*** Block opens ***
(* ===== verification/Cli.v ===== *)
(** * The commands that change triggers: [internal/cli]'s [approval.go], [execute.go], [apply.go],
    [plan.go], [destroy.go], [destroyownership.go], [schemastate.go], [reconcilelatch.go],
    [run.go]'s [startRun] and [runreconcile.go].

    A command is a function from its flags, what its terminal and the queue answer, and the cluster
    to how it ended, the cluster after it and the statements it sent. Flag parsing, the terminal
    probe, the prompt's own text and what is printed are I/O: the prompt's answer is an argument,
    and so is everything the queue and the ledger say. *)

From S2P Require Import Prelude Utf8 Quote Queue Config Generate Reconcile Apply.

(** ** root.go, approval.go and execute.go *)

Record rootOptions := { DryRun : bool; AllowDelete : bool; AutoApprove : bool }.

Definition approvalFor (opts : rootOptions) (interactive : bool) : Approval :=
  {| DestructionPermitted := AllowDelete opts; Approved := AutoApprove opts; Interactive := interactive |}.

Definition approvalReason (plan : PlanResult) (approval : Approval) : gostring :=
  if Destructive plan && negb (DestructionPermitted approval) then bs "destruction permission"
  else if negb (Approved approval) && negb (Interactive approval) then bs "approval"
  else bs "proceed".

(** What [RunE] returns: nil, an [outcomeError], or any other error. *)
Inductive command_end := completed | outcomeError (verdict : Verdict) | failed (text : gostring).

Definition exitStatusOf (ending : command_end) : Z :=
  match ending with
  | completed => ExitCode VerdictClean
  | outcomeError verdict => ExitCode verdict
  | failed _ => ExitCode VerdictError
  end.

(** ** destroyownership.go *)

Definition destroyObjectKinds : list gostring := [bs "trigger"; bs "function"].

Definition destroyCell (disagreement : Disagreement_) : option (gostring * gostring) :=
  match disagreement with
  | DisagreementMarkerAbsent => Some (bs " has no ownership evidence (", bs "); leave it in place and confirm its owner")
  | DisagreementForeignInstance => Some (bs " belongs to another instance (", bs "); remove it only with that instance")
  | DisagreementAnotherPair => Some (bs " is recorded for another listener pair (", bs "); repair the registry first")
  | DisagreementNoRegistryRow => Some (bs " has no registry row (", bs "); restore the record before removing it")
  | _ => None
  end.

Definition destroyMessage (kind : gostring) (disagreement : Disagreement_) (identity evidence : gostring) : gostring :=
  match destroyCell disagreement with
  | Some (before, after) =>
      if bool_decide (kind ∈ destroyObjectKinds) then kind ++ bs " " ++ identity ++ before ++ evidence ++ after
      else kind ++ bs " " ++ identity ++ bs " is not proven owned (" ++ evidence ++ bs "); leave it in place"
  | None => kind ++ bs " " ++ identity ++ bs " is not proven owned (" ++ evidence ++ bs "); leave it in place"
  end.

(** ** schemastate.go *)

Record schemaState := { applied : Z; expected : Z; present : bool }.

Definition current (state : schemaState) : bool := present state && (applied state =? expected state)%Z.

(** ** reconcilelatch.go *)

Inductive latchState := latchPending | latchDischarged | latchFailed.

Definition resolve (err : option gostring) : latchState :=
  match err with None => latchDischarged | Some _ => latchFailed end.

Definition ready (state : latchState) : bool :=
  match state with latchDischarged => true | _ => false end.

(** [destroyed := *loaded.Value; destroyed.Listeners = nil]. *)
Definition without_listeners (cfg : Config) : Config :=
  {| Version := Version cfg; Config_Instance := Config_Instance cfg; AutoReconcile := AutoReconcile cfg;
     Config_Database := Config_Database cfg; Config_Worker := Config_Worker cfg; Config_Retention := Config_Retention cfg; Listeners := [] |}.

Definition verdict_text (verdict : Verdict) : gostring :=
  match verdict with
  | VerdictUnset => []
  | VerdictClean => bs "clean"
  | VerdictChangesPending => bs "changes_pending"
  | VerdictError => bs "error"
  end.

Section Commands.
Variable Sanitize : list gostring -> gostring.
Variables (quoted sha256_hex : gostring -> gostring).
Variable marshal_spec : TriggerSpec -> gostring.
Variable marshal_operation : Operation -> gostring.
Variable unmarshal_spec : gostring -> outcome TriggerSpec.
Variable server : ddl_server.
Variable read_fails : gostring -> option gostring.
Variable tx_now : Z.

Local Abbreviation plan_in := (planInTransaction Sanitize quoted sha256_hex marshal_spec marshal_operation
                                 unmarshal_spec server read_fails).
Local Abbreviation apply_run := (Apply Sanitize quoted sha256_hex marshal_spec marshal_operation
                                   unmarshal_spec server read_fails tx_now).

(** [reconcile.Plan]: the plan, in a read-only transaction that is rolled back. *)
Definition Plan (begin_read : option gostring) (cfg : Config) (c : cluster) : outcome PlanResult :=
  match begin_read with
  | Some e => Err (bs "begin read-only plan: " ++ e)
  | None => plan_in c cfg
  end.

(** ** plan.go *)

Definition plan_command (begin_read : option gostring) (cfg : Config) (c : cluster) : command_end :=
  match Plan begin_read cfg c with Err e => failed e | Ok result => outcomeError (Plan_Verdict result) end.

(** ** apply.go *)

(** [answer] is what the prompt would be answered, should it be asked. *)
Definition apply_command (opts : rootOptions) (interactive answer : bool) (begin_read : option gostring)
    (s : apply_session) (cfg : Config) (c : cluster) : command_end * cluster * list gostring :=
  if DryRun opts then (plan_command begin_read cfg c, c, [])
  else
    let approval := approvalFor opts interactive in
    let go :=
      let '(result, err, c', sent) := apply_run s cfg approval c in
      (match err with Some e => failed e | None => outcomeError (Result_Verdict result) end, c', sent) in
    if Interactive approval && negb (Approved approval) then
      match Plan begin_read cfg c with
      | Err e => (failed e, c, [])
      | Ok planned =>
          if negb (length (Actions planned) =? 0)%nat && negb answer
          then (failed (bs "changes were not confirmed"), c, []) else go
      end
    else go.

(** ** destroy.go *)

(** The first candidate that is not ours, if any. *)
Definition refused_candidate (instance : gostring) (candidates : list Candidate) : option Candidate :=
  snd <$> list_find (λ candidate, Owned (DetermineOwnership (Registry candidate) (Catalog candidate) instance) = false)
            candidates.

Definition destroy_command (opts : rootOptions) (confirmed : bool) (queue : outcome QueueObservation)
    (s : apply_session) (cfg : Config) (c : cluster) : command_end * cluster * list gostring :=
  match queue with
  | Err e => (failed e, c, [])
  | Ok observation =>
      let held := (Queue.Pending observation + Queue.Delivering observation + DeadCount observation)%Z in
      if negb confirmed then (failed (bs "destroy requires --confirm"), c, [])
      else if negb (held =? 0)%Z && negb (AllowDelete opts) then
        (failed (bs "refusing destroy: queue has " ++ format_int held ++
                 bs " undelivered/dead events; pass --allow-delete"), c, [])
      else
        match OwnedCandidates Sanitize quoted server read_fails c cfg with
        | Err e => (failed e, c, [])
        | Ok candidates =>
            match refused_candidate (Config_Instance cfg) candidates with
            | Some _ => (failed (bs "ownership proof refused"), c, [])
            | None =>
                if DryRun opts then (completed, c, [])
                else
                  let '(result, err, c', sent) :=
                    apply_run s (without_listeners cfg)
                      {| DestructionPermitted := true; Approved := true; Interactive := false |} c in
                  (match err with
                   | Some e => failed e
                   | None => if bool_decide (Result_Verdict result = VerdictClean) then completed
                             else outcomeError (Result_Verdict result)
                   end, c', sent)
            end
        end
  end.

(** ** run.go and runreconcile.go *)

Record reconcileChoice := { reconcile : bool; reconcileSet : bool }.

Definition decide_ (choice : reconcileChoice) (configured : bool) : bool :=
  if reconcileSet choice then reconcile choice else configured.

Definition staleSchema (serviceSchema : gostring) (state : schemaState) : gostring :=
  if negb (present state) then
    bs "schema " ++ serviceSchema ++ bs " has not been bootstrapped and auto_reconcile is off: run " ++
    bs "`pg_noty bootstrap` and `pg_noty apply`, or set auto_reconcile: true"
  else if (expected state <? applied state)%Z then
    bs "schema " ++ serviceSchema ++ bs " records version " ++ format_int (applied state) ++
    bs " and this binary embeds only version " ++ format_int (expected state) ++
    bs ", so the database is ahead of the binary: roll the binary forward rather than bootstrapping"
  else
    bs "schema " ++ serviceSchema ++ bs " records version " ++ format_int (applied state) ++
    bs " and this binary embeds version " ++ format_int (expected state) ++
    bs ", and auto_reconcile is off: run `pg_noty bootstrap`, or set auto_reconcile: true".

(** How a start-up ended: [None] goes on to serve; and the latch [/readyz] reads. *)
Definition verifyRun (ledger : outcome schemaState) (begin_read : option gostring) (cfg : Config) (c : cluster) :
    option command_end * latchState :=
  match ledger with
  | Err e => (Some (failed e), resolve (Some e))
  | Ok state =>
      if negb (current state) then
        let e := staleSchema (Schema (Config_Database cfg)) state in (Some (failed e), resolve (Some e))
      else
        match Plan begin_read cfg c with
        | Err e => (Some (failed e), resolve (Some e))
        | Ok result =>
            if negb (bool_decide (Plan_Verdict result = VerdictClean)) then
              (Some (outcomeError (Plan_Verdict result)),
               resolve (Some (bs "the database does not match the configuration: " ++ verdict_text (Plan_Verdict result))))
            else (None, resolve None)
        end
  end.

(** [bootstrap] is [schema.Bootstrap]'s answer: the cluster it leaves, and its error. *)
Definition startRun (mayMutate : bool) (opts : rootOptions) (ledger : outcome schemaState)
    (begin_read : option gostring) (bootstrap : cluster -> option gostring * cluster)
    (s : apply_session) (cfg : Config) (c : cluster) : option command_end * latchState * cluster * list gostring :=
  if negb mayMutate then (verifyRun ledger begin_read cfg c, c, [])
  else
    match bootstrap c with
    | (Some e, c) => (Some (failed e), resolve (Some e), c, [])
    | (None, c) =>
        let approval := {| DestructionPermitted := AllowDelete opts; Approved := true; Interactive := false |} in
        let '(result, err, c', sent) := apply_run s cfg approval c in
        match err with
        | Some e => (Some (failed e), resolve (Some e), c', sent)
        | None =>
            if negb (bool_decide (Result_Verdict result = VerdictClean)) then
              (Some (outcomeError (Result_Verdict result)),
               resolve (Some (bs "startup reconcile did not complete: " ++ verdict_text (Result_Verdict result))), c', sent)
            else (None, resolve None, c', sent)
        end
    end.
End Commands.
*** Block closes ***
*** Block opens ***
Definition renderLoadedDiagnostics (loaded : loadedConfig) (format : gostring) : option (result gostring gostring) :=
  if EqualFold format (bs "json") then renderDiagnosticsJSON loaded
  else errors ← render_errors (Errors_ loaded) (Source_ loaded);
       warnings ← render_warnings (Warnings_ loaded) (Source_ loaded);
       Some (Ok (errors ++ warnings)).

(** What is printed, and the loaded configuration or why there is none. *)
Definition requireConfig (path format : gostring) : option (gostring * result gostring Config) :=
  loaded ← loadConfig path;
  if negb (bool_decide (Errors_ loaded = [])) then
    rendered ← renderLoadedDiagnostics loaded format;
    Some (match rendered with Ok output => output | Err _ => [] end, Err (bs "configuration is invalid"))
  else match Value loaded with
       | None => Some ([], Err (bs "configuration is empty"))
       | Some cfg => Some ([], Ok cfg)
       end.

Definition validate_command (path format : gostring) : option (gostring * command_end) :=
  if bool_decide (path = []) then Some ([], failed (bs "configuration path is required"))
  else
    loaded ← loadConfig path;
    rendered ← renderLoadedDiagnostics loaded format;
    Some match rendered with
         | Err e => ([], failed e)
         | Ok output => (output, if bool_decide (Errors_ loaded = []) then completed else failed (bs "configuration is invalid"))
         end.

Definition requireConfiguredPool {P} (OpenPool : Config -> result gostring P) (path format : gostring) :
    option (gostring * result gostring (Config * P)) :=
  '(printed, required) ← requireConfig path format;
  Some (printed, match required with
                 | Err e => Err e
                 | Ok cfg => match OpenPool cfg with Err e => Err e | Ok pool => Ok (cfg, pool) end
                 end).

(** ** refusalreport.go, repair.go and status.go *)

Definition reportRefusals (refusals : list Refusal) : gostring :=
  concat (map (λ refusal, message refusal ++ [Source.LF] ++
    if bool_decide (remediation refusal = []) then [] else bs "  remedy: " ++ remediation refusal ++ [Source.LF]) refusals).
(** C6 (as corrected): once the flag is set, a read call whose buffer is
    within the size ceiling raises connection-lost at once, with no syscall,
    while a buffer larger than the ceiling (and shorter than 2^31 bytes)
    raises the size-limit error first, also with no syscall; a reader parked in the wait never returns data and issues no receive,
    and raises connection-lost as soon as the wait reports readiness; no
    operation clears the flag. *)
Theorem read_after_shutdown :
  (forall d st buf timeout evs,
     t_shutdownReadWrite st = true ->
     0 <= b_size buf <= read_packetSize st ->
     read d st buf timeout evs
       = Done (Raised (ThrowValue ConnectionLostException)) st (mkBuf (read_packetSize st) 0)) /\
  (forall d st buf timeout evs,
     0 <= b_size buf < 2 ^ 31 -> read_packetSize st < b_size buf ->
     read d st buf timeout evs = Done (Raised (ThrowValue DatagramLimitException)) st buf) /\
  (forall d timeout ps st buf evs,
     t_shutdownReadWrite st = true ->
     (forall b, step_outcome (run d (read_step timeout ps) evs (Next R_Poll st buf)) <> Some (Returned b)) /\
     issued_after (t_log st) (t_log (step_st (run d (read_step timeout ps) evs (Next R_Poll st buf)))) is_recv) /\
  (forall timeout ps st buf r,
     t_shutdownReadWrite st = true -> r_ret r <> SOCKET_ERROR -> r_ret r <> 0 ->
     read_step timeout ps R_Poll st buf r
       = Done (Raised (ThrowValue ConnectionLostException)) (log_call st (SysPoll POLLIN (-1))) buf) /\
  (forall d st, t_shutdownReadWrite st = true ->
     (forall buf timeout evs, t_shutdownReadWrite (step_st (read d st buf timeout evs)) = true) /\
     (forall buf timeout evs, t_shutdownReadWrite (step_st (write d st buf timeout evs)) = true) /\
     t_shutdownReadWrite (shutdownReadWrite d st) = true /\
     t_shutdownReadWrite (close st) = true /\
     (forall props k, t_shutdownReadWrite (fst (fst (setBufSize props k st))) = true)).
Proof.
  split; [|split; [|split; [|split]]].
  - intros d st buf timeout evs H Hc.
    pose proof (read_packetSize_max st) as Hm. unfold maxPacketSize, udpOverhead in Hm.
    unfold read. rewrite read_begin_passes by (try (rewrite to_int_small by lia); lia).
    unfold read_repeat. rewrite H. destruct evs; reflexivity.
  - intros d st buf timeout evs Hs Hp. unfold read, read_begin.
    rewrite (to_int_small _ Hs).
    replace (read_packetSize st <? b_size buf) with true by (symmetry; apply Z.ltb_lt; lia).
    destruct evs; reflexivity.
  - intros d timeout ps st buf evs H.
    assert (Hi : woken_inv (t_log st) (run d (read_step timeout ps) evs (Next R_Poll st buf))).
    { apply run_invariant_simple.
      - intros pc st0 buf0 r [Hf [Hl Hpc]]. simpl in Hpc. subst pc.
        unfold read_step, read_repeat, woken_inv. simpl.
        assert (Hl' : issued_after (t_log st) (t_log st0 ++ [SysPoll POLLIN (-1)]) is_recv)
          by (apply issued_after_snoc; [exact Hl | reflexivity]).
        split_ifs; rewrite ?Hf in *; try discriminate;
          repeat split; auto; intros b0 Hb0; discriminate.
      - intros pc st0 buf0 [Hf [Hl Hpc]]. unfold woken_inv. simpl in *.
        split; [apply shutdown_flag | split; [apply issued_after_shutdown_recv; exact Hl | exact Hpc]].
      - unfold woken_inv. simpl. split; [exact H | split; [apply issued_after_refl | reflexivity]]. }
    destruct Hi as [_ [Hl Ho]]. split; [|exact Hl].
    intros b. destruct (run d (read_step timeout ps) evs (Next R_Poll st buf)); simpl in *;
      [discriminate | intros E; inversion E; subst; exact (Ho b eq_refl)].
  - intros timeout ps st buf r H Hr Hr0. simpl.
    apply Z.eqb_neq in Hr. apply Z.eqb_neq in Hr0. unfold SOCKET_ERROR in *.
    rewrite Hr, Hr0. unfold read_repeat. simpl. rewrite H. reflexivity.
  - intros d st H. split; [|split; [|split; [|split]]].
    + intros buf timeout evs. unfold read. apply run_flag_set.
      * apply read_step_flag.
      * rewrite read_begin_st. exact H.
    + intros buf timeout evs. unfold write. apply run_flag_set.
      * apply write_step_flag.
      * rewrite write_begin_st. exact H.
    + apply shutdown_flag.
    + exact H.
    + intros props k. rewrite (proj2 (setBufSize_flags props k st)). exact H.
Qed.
*** Block closes ***
*** Block opens ***
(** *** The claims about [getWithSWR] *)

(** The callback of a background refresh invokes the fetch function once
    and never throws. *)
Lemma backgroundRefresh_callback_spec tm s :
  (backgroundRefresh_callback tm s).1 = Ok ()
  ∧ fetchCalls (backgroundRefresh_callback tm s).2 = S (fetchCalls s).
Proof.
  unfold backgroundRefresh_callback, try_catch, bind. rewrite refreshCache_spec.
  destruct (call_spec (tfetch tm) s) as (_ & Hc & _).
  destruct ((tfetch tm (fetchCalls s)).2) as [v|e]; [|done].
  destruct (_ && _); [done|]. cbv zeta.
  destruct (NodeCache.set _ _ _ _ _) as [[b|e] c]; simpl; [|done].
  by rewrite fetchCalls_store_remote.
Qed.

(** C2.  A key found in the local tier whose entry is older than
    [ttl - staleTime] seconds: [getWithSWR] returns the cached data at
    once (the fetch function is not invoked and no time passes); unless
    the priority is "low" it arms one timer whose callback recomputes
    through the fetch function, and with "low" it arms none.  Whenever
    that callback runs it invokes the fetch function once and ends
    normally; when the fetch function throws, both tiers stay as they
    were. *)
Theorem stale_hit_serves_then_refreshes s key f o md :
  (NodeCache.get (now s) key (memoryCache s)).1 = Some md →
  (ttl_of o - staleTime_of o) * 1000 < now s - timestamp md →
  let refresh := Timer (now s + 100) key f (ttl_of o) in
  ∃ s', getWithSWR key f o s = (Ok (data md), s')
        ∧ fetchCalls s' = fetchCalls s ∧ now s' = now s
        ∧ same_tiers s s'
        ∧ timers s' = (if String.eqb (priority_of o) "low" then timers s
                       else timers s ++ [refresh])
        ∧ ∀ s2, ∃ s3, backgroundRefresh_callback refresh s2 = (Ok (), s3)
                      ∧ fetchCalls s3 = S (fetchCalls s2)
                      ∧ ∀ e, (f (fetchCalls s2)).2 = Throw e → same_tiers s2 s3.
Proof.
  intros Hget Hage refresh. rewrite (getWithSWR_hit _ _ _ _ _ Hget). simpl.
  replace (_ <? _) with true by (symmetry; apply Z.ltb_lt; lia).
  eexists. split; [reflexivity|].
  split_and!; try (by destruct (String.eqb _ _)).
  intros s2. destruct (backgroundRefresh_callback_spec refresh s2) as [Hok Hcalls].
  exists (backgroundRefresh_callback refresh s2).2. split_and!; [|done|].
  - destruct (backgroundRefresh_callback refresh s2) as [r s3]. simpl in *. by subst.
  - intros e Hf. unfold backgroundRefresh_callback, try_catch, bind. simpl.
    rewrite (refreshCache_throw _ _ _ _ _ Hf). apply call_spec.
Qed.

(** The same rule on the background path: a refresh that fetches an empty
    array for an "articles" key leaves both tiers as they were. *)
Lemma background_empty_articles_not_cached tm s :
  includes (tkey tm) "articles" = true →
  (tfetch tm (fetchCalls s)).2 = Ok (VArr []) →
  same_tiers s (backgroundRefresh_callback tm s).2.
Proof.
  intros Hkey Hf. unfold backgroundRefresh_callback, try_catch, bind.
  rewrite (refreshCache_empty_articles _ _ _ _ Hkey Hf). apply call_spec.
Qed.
*** Block closes ***
→ **WHAT TO PRODUCE**: Give back exactly the lines of the listing above that run from the line with "(* ===== verification/Cli.v ===== *)" to the line with "to how it ended, the", inclusive.

→ **THE COMPLETED TASK**:
(* ===== verification/Cli.v ===== *)
(** * The commands that change triggers: [internal/cli]'s [approval.go], [execute.go], [apply.go],
    [plan.go], [destroy.go], [destroyownership.go], [schemastate.go], [reconcilelatch.go],
    [run.go]'s [startRun] and [runreconcile.go].

    A command is a function from its flags, what its terminal and the queue answer, and the cluster
    to how it ended, the cluster after it and the statements it sent. Flag parsing, the terminal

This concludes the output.